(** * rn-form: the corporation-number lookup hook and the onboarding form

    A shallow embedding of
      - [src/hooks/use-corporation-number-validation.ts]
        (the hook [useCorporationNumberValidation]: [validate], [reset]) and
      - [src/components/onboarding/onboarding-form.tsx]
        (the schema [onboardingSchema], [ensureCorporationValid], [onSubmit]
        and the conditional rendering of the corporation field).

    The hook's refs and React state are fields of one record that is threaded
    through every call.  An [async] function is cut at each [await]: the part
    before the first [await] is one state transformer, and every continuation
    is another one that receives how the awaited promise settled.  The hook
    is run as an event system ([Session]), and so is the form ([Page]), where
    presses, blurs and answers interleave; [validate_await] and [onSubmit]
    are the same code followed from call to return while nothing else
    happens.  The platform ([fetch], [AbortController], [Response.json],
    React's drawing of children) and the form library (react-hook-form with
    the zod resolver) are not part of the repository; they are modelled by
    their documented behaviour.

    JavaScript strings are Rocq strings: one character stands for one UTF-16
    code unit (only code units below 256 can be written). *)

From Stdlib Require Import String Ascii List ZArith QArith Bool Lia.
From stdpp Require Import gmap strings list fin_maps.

· · · · · · ·

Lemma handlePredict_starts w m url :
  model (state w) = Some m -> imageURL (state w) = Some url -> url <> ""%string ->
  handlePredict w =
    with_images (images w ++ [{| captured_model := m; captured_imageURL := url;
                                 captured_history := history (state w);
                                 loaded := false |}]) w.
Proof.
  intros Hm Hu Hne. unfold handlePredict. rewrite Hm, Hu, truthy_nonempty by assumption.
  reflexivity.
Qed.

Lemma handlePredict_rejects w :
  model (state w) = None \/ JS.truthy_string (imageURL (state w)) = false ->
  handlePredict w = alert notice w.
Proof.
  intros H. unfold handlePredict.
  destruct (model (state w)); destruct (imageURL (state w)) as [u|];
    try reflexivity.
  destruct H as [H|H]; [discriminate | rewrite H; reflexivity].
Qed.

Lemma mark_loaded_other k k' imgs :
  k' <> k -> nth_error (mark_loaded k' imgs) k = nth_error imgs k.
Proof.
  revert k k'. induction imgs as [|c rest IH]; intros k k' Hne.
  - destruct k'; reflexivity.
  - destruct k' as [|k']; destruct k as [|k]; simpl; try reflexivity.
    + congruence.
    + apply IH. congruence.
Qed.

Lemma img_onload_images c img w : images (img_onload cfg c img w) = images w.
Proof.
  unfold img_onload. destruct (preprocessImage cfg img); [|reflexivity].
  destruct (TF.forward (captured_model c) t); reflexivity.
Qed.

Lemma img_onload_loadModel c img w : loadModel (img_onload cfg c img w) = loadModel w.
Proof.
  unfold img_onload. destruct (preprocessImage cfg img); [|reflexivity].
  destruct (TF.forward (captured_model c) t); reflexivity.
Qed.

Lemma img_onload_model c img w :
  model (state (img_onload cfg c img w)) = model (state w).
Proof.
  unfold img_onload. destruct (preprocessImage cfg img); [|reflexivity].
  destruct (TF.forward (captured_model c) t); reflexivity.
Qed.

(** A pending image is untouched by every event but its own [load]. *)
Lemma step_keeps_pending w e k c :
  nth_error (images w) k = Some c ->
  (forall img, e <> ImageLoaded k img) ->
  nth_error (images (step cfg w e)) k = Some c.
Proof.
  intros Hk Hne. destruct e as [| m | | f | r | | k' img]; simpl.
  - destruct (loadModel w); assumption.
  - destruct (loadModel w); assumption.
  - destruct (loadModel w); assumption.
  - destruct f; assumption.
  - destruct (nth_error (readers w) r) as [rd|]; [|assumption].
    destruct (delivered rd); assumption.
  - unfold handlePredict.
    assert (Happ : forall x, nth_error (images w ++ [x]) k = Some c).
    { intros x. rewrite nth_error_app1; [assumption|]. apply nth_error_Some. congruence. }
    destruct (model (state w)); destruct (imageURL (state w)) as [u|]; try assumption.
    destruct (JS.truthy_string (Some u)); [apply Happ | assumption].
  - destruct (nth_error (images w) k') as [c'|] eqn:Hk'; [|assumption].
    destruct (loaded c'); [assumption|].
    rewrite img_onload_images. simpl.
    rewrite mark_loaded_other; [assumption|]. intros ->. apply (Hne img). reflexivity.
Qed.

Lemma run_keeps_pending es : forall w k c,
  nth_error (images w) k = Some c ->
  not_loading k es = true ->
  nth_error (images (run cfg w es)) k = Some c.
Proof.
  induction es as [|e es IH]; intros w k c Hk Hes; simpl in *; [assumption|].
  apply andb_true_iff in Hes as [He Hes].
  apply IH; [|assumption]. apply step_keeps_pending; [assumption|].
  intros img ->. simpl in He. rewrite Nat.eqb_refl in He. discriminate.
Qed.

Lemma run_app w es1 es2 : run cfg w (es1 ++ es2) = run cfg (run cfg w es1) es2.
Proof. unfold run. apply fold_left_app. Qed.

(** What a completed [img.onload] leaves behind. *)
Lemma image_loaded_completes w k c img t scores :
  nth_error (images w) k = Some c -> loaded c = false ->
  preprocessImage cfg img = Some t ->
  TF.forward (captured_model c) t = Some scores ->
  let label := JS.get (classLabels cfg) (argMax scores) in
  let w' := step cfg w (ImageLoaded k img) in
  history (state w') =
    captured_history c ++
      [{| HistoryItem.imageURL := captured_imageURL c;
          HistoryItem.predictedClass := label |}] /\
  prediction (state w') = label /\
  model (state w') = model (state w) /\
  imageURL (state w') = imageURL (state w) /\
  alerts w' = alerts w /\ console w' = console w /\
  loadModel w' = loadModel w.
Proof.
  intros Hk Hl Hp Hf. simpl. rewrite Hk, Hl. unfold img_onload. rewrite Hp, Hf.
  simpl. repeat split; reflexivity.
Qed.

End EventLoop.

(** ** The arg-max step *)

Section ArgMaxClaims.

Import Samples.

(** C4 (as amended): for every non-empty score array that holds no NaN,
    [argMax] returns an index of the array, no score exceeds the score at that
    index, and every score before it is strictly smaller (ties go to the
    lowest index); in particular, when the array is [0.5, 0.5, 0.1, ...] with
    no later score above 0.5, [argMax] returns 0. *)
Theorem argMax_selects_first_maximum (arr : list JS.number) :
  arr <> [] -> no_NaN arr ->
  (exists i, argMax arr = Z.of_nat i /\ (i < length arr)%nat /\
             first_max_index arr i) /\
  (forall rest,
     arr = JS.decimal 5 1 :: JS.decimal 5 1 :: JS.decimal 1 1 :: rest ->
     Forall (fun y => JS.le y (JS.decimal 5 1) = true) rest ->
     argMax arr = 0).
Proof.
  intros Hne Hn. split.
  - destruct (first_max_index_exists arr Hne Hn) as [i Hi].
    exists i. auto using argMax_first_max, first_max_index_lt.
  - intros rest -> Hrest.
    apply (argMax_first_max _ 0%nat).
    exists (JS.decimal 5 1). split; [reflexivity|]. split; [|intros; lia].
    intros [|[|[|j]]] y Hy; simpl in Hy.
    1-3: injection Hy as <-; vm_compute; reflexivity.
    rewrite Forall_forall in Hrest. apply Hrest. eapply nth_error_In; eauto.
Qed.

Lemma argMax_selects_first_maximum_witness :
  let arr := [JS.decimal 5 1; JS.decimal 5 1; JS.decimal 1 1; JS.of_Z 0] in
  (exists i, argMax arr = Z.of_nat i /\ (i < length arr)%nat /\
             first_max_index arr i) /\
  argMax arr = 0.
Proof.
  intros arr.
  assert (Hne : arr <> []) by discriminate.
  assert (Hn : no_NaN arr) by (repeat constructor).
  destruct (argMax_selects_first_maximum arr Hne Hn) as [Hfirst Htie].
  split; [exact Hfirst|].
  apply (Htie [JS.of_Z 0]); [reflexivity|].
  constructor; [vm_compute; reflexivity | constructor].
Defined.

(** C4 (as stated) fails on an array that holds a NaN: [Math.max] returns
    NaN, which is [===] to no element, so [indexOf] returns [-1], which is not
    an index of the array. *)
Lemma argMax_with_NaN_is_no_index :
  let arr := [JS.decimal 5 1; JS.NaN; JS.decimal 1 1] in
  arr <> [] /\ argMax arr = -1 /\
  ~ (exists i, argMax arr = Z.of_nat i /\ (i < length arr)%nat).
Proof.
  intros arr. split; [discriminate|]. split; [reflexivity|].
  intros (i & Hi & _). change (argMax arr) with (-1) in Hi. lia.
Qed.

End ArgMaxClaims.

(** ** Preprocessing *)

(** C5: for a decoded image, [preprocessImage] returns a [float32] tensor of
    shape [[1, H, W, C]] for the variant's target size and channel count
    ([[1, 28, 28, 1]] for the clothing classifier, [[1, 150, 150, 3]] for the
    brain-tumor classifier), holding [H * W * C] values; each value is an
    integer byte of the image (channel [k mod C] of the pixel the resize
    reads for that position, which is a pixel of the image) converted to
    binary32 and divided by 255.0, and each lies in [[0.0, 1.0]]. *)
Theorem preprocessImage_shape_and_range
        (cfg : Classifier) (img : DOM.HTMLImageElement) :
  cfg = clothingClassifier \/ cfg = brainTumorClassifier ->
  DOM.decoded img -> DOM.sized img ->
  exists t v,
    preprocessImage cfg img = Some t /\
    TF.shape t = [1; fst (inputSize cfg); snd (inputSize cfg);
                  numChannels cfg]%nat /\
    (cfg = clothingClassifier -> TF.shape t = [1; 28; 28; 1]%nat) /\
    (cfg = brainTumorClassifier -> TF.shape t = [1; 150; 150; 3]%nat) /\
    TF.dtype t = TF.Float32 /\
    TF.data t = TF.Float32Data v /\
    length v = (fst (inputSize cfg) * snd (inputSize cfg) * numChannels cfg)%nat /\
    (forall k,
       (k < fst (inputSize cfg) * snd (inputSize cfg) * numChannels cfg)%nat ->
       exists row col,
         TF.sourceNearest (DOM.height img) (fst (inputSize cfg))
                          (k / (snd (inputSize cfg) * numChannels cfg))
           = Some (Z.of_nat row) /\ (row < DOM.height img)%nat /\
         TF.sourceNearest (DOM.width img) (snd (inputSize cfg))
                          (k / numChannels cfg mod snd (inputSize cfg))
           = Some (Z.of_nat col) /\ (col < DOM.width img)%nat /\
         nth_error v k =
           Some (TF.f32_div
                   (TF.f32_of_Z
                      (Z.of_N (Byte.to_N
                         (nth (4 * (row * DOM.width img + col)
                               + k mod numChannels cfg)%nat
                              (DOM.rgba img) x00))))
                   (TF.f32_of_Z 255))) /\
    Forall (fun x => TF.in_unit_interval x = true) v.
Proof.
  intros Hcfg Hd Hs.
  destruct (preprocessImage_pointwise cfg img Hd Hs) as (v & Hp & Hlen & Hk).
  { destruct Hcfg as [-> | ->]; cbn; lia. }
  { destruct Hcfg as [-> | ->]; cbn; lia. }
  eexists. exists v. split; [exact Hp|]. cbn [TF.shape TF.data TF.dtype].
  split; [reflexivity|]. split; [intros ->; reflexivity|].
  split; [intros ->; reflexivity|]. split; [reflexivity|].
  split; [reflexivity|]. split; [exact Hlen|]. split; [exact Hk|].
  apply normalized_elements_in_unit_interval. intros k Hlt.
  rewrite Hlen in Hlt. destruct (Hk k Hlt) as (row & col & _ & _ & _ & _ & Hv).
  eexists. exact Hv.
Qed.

· · · · · · ·

● WHAT YOU WILL DO
In the entries above, find the line holding "brain-tumor classifier), holding" and the line holding "TF.sourceNearest (DOM.height img)"; print both of them and every line between, exactly, and nothing else.

● EXERCISE OUTPUT
    brain-tumor classifier), holding [H * W * C] values; each value is an
    integer byte of the image (channel [k mod C] of the pixel the resize
    reads for that position, which is a pixel of the image) converted to
    binary32 and divided by 255.0, and each lies in [[0.0, 1.0]]. *)
Theorem preprocessImage_shape_and_range
        (cfg : Classifier) (img : DOM.HTMLImageElement) :
  cfg = clothingClassifier \/ cfg = brainTumorClassifier ->
  DOM.decoded img -> DOM.sized img ->
  exists t v,
    preprocessImage cfg img = Some t /\
    TF.shape t = [1; fst (inputSize cfg); snd (inputSize cfg);
                  numChannels cfg]%nat /\
    (cfg = clothingClassifier -> TF.shape t = [1; 28; 28; 1]%nat) /\
    (cfg = brainTumorClassifier -> TF.shape t = [1; 150; 150; 3]%nat) /\
    TF.dtype t = TF.Float32 /\
    TF.data t = TF.Float32Data v /\
    length v = (fst (inputSize cfg) * snd (inputSize cfg) * numChannels cfg)%nat /\
    (forall k,
       (k < fst (inputSize cfg) * snd (inputSize cfg) * numChannels cfg)%nat ->
       exists row col,
         TF.sourceNearest (DOM.height img) (fst (inputSize cfg))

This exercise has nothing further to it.